Don't you have a backup of your boot-system disk? Hopefully, you could do a bare-metal restoration.
I suppose that I anticipated all these little possibilities among the sieve of possibilities. I have a home server which backs up all the household workstations nightly, and I've probably made four or five bare-metal restorations over the last few years -- some of them simply done to replace a disk with a faster one or higher capacity.
The problem with Intel ISRT caching is the same as that of the Samsung RAPID feature for RAM-caching of a Sammy SSD or the Hyper-Duo solution provided with some Marvell controller chips. It is proprietary to the hardware -- Intel disk controller, Samsung SSD or Marvell controller card.
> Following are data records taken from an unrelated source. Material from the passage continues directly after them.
Lemma NoDup_keys_run (entries : list (K * list V)) (ops : list op) :
  NoDup (JsMap.keys (run strictEq ops (of_entries entries))).
Proof.
  unfold run. generalize (NoDup_keys_of_entries entries).
  unfold MultiValueMap.keys. generalize (of_entries entries).
  induction ops as [|o ops IH]; intros m Hnd; [done|].
  cbn [fold_left]. by apply IH, NoDup_keys_step.
Qed.

(** *** The delete family *)

Lemma get_deleteByKey key key' m :
  NoDup (JsMap.keys m) →
  get key' (deleteByKey key m).2
  = if decide (key' = key) then None else get key' m.
Proof.
  intros Hnd. unfold get, deleteByKey, JsMap.delete. cbn [snd].
  destruct (decide (key' = key)) as [->|Hne].
  - by apply JsMapLaws.get_remove_same.
  - by apply JsMapLaws.get_remove_other.
Qed.

(** [deleteByKey] in a reachable state: the result tells whether the key was
    present; afterwards the key is absent and every other key reads what it
    read before; the size drops by one for a key that was present; a second
    call returns false and changes nothing. *)
Theorem deleteByKey_removes_the_key
    (entries : list (K * list V)) (ops : list op) key key' :
  let m := run strictEq ops (of_entries entries) in
  let after := (deleteByKey key m).2 in
  (deleteByKey key m).1 = hasKey key m
  ∧ get key' after = (if decide (key' = key) then None else get key' m)
  ∧ size after = (if hasKey key m then size m - 1 else size m)
  ∧ deleteByKey key after = (false, after).
Proof.
  intros m after.
  assert (Hnd : NoDup (JsMap.keys m)) by apply NoDup_keys_run.
  split; [done|]. split; [by apply get_deleteByKey|].
  split; [apply JsMapLaws.size_remove|].
  assert (Hgone : key ∉ JsMap.keys after).
  { apply JsMapLaws.get_None. by apply JsMapLaws.get_remove_same. }
  unfold deleteByKey, JsMap.delete, JsMap.has.
  rewrite bool_decide_eq_false_2 by done.
  by rewrite MultiValueMapFacts.remove_absent.
Qed.

Lemma deleteByKeys_loop keys m :
  fold_left (λ '(result, m) key, lazy_or result (JsMap.delete key) m)
    keys (false, m)
  = match List.find (λ key, hasKey key m) keys with
    | Some key => (true, (deleteByKey key m).2)
    | None => (false, m)
    end.
Proof.
  induction keys as [|key keys IH]; [done|].
  cbn [fold_left lazy_or List.find].
  change (JsMap.delete key m) with (JsMap.has key m, JsMap.remove key m).
  change (hasKey key m) with (JsMap.has key m).
  destruct (JsMap.has key m) eqn:Hhas.
  - apply MultiValueMapFacts.deleteByKeys_loop_done.
  - rewrite MultiValueMapFacts.remove_absent; [apply IH|].
    unfold JsMap.has in Hhas. by apply bool_decide_eq_false_1 in Hhas.
Qed.

Lemma find_hasKey_empty keys :
  List.find (λ key, hasKey key (empty (V:=V))) keys = None.
Proof. induction keys as [|key keys IH]; [done|]. apply IH. Qed.

(** [deleteByKeys] deletes the first of the given keys that is present, and
    no other; it returns true exactly when there is such a key. *)
Theorem deleteByKeys_deletes_first_present_key keys m :
  deleteByKeys keys m
  = match List.find (λ key, hasKey key m) keys with
    | Some key => (true, (deleteByKey key m).2)
    | None => (false, m)
    end.
Proof.
  unfold deleteByKeys. destruct keys as [|key keys]; [done|].
  destruct m as [|e m]; [by rewrite find_hasKey_empty|].
  cbn [length Nat.eqb size JsMap.size orb]. apply deleteByKeys_loop.
Qed.

Lemma deleteByValue_find value m :
  deleteByValue value m
  = match List.find (λ e, includes value e.2) m with
    | Some e => (true, (deleteByKey e.1 m).2)
    | None => (false, m)
    end.
Proof.
  unfold deleteByValue. destruct m as [|e0 m0]; [done|].
  cbn [size JsMap.size length Nat.eqb]. unfold entries, JsMap.entries.
  set (m := e0 :: m0).
  assert (Hsub : ∀ e, e ∈ m → e ∈ m) by done. revert Hsub.
  generalize m at 1 3 5. intros es Hsub.
  induction es as [|[key values] es IH]; [done|].
  cbn [fold_left List.find snd fst].
  destruct (includes value values); [|apply IH; intros e He; apply Hsub; by right].
  cbn [lazy_or].
  change (JsMap.delete key m) with (JsMap.has key m, JsMap.remove key m).
  assert (Hhas : JsMap.has key m = true).
  { unfold JsMap.has. apply bool_decide_eq_true_2.
    apply (list_elem_of_fmap_2 fst m (key, values)), Hsub. by left. }
  rewrite Hhas. apply MultiValueMapFacts.deleteByValue_loop_done.
Qed.

(** [deleteByValue] deletes the first entry, in insertion order, whose array
    contains the value, and no other; it returns true exactly when some
    array contains the value. *)
Theorem deleteByValue_deletes_first_match value m :
  deleteByValue value m
  = (match List.find (λ e, includes value e.2) m with
     | Some e => (true, (deleteByKey e.1 m).2)
     | None => (false, m)
     end)
  ∧ ((deleteByValue value m).1 = true ↔
     ∃ array, array ∈ MultiValueMap.values m ∧ value ∈ array).
Proof.
  split; [apply deleteByValue_find|]. rewrite deleteByValue_find.
  destruct (List.find _ m) as [e|] eqn:Hfind; cbn [fst].
  - split; [intros _|done]. apply find_some in Hfind as [Hin Hinc].
    exists e.2. split.
    + apply (list_elem_of_fmap_2 snd), list_elem_of_In, Hin.
    + by apply MultiValueMapFacts.includes_true.
  - split; [done|]. intros (array & Harr & Hval).
    apply list_elem_of_fmap in Harr as (e & -> & He).
    apply list_elem_of_In in He.
    apply (find_none _ _ Hfind) in He.
    apply MultiValueMapFacts.includes_true in Hval. congruence.
Qed.

Lemma deleteByValues_loop_done (values : list V) m :
  fold_left (λ '(result, m) value, lazy_or result (deleteByValue value) m)
    values (true, m) = (true, m).
Proof. induction values as [|value values IH]; [done|]. apply IH. Qed.

(** [deleteByValues] runs [deleteByValue] for the first of the given values
    that some array contains, and for no other. *)
Theorem deleteByValues_deletes_for_first_value (values : list V) m :
  deleteByValues values m
  = match List.find (λ value, existsb (λ e, includes value e.2) m) values with
    | Some value => deleteByValue value m
    | None => (false, m)
    end.
Proof.
  unfold deleteByValues. destruct values as [|value0 values0]; [done|].
  destruct m as [|e0 m0].
  { assert (Hnone : ∀ vs : list V,
      List.find (λ value, existsb (λ e : K * list V, includes value e.2) [])
        vs = None) by (intros vs; induction vs; done).
    rewrite Hnone. reflexivity. }
  cbn [length Nat.eqb size JsMap.size orb].
  generalize (value0 :: values0) (e0 :: m0). clear. intros values m.
  induction values as [|value values IH]; [done|].
  cbn [fold_left lazy_or List.find].
  destruct (existsb _ m) eqn:Hex.
  - apply existsb_exists in Hex as (e & He & Hinc).
    rewrite deleteByValue_find.
    destruct (List.find _ m) as [e'|] eqn:Hfind.
    + apply deleteByValues_loop_done.
    + apply (find_none _ _ Hfind) in He. congruence.
  - rewrite deleteByValue_find.
    destruct (List.find _ m) as [e'|] eqn:Hfind; [|apply IH].
    apply find_some in Hfind as [Hin Hinc].
    assert (existsb (λ e, includes value e.2) m = true); [|congruence].
    apply existsb_exists. by exists e'.
Qed.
For 2.5 years, I've been using PrimoCache from Romex Software. The only competitive software product I found came from some Massachusetts outfit -- "SuperCache" I believe it was called. This latter software only allows for RAM caching, even if it is storage-mode agnostic. It doesn't implement any SSD-caching of HDDs, and there is no deferred-writes feature.
Primo is sort of like a Swiss Army Knife of caching configuration. You can set up caching for any SSD, any HDD, either AHCI or RAID storage modes mixed together, and multiple controllers.
I just hope you made a backup of that boot-system disk recently. If you didn't -- live and learn, Bro!